Global Upheaval is Far More Palatable When You Choose a Pretty Color Ramp

20 Maps is a blog-esque web page app documenting the trials and tribulations of 2020 via the ArcGIS Javascript API. Geospatial data is analyzed, filtered, and made pretty over the course of 20 maps. Data analysis and good color sense combine to illuminate interesting phenomena that has occurred in this craptastic year.

Dev Notes

Construction

Inspired by the ArcGIS StoryMaps platform, this page is coded from scratch using the ArcGIS JS API. It is couched in a react application built using TypeScript, Webpack and Babel.

ArcGIS, Webpack, React, and TypeScript

With help from this tutorial, I implemented the arcgis-webpack-plugin to custom build the ArcGIS API with only the modules required for this project. To avoid browser overload, each map is wrapped in react-visibility-sensor, and is mounted only when it comes on screen (and unmounted when scrolled out of view). The intention is that only 1 map is in view at a time, both for good user experience, as well as page performance. Each map is also lazy loaded as its own code chunk for better page loading. TypeScript is used to help ensure consistency across components, and is especially useful when writing the model objects, which account for how each map is tailored to present unique content while still maintaining consistent layouts and user experience.

Component Flow

The page is comprised of 20 <Chapter />s, each chapter repreenting one map. Each Chapter is built from the ChapterTemplate, which ingests a model, unique to each chapter.

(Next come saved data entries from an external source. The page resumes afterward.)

Lemma other_routes_are_static_witness :
  exists resp,
    run unreachable
        (worker_fetch demo_errors demo_mcp_handler
           {| pathname := "/mcp"; method := "GET"; req_headers := ∅ |})
    = (Returned resp, [])
    /\ status resp = 200.
Proof.
  assert (Hnot : ~ (pathname {| pathname := "/mcp"; method := "GET"; req_headers := ∅ |}
                    = "/mcp"
                    /\ method {| pathname := "/mcp"; method := "GET"; req_headers := ∅ |}
                       = "POST"))
    by (simpl; intros [_ H]; discriminate H).
  destruct (other_routes_are_static demo_errors demo_mcp_handler
              {| pathname := "/mcp"; method := "GET"; req_headers := ∅ |}
              unreachable Hnot)
    as (resp & Hrun & _ & _ & Hinfo).
  exists resp. split; [exact Hrun|].
  apply Hinfo; simpl; discriminate.
Defined.

(** X13: the discovery document and the registry agree: the tools it
    lists are the names the 44 tools are registered under, each once. *)
Theorem tool_names_are_the_registered_tools :
  map tool_name sample_calls = tool_names
  /\ NoDup tool_names
  /\ forall t, In (tool_name t) tool_names.
Proof.
  split; [reflexivity|]. split.
  - apply (bool_decide_unpack _). vm_compute. reflexivity.
  - intros t. destruct t; simpl; repeat (first [left; reflexivity | right]).
Qed.

(** * Further properties of the helpers *)

(** ** Numeric environment values *)



Example env_limits_unchecked :
  let env key := match key with
                 | CHARACTER_LIMIT => EnvString "50000 chars"
                 | DEFAULT_PAGE_SIZE => EnvString "-5"
                 | MAX_PAGE_SIZE => EnvString "many"
                 | _ => EnvBinding
                 end in
  (getCharacterLimit env, getDefaultPageSize env, getMaxPageSize env)
  = (of_Z 50000, of_Z (-5), of_Z 100).
Proof. reflexivity. Qed.

(** ** [truncate] *)

Lemma length_append s t :
  String.length (s ++ t) = (String.length s + String.length t)%nat.
Proof. induction s as [|c s IH]; simpl; [reflexivity | now rewrite IH]. Qed.

Lemma length_take n s :
  String.length (JsNum.take n s) = Nat.min n (String.length s).
Proof.
  revert s. induction n as [|n IH]; intros [|c s]; simpl; try reflexivity.
  now rewrite IH.
Qed.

The ChapterTemplate transforms the model into an esri map, in the form of the <MapTemplate />. A chapter may have multiple <Page />s, each page with its own map state. react-visibility-sensor is used to determine which pages is in view, and triggers event handlers in the MapTemplate to modify the map's state based on the mapState object in that particular page. Each event handler has its own useEffect - for example, when the layers differ from one page to the next, a useEffect which depends on the layers array will alter the layers present on the map. The same is true for the map's position (i.e. center and zoom, or extent).

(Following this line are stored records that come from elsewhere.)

Lemma store_error_result_is_discarded_witness :
  Postgrest.current (sample [Refuse AuthorizationFailure]) = Refuse AuthorizationFailure
  ∧ addNote form_AB (sample [Refuse AuthorizationFailure])
    = (Resolved tt, invalidated (consumed (sample [Refuse AuthorizationFailure])))
  ∧ deleteNote "2" (sample [Refuse AuthorizationFailure])
    = (Resolved tt, invalidated (consumed (sample [Refuse AuthorizationFailure])))
  ∧ cache (invalidated (consumed (sample [Refuse AuthorizationFailure]))) !! "/notes"
    = None.
Proof.
  split; [done|].
  destruct (store_error_result_is_discarded
              (sample [Refuse AuthorizationFailure]) AuthorizationFailure eq_refl)
    as (Hadd & Hdel & Hcache & _).
  split_and!; [by apply Hadd|apply Hdel|done].
Defined.

(** * Further properties of the note actions *)

Lemma without_app (i : string) (t u : list Note) :
  without i (t ++ u) = without i t ++ without i u.
Proof. unfold without. apply List.filter_app. Qed.

Lemma without_idemp (i : string) (t : list Note) :
  without i (without i t) = without i t.
Proof.
  induction t as [|n t IH]; [done|]; simpl.
  destruct (bool_decide (id n = i)) eqn:Hn; simpl; [done|].
  by rewrite Hn, IH.
Qed.

Lemma without_comm (i j : string) (t : list Note) :
  without i (without j t) = without j (without i t).
Proof.
  induction t as [|n t IH]; [done|]; simpl.
  destruct (bool_decide (id n = j)) eqn:Hj, (bool_decide (id n = i)) eqn:Hi;
    simpl; rewrite ?Hj, ?Hi; simpl; by rewrite ?IH.
Qed.

Lemma sublist_without (i : string) (t : list Note) : sublist (without i t) t.
Proof.
  induction t as [|n t IH]; [done|]; simpl.
  destruct (bool_decide (id n = i)); simpl; by constructor.
Qed.

Lemma DeleteNoteButton_onClick_eq (noteId : string) (w : World) :
  DeleteNoteButton_onClick noteId w = deleteNote noteId w.
Proof.
  unfold DeleteNoteButton_onClick, mbind, Action_bind, mret, Action_ret.
  by destruct (deleteNote noteId w) as [[[]|e] w'].
Qed.

(** X1. [addNote] reads the form only through its first [title] field and
    its first [description] field: two forms that agree on these give the
    same result, so that no other field of the form, such as an [id] or a
    [created_at], can reach the stored row. *)
Theorem addNote_reads_two_fields (formData formData' : FormData) (w : World) :
  get formData "title" = get formData' "title" →
  get formData "description" = get formData' "description" →
  addNote formData w = addNote formData' w.
Proof. intros HT HD. by rewrite !addNote_eq, HT, HD. Qed.

Lemma addNote_reads_two_fields_witness :
  (get (("id", "1") :: form_AB ++ [("title", "Z"); ("created_at", "0")]) "title"
   = get form_AB "title"
   ∧ get (("id", "1") :: form_AB ++ [("title", "Z"); ("created_at", "0")]) "description"
     = get form_AB "description")
  ∧ addNote (("id", "1") :: form_AB ++ [("title", "Z"); ("created_at", "0")]) (sample [])
    = addNote form_AB (sample []).
Proof.
  split; [done|].
  by apply (addNote_reads_two_fields
              (("id", "1") :: form_AB ++ [("title", "Z"); ("created_at", "0")])
              form_AB (sample [])).
Defined.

Each map can be heavily customized using the customFeatures property of the model. customFeatures takes as an argument an object containing the view, map, and layers of the map, and uses these properties to add widgets or modify layer renderers. Each page may have its own custom behavior as well if it contains a customBehavior function, which works much like customFeatures, but is only active for a given page. Each customBehavior function returns a cleanup function which tears down the custom behavior when the page scrolls out of view. A useEffect in the MapTemplate checks for the existence of customBehavior on each page, and runs it if it exists. It also saves the returned cleanup function in a state variable, and runs the cleanup function when needed.

Custom Built CSS

In order to have multiple maps on the same webpage with different themes, I used Esri's JSAPI Styles application to create custom builds of the ArcGIS JS API CSS. Each <Chapter /> has a metadata.theme prop, which is assigned the className of the outermost html wrapper element. I wrapped each theme in a custom selector based on the wrapper elements theme:

.wrapper-selector-<theme> {
  @import './somestyles.scss'
}

The exact details are explained in the issue Multiple maps on same page with different themes - wrap theme in custom selector.

Setting up a Proxy

Some of my favorite data layers relevant to 2020 are owned by NASA and served from their ArcGIS portal at https://maps.disasters.nasa.gov. For some reason, this server is not CORS enabled, meaning responses are not returned with Access-Control-Allow-Origin: * in the headers. Lucky me! Luckily, this is a common problem, and ESRI suggests using a proxy to attach the right CORS headers to requests made to such CORS-less servers. They even offer some starter proxy repos you can branch off of.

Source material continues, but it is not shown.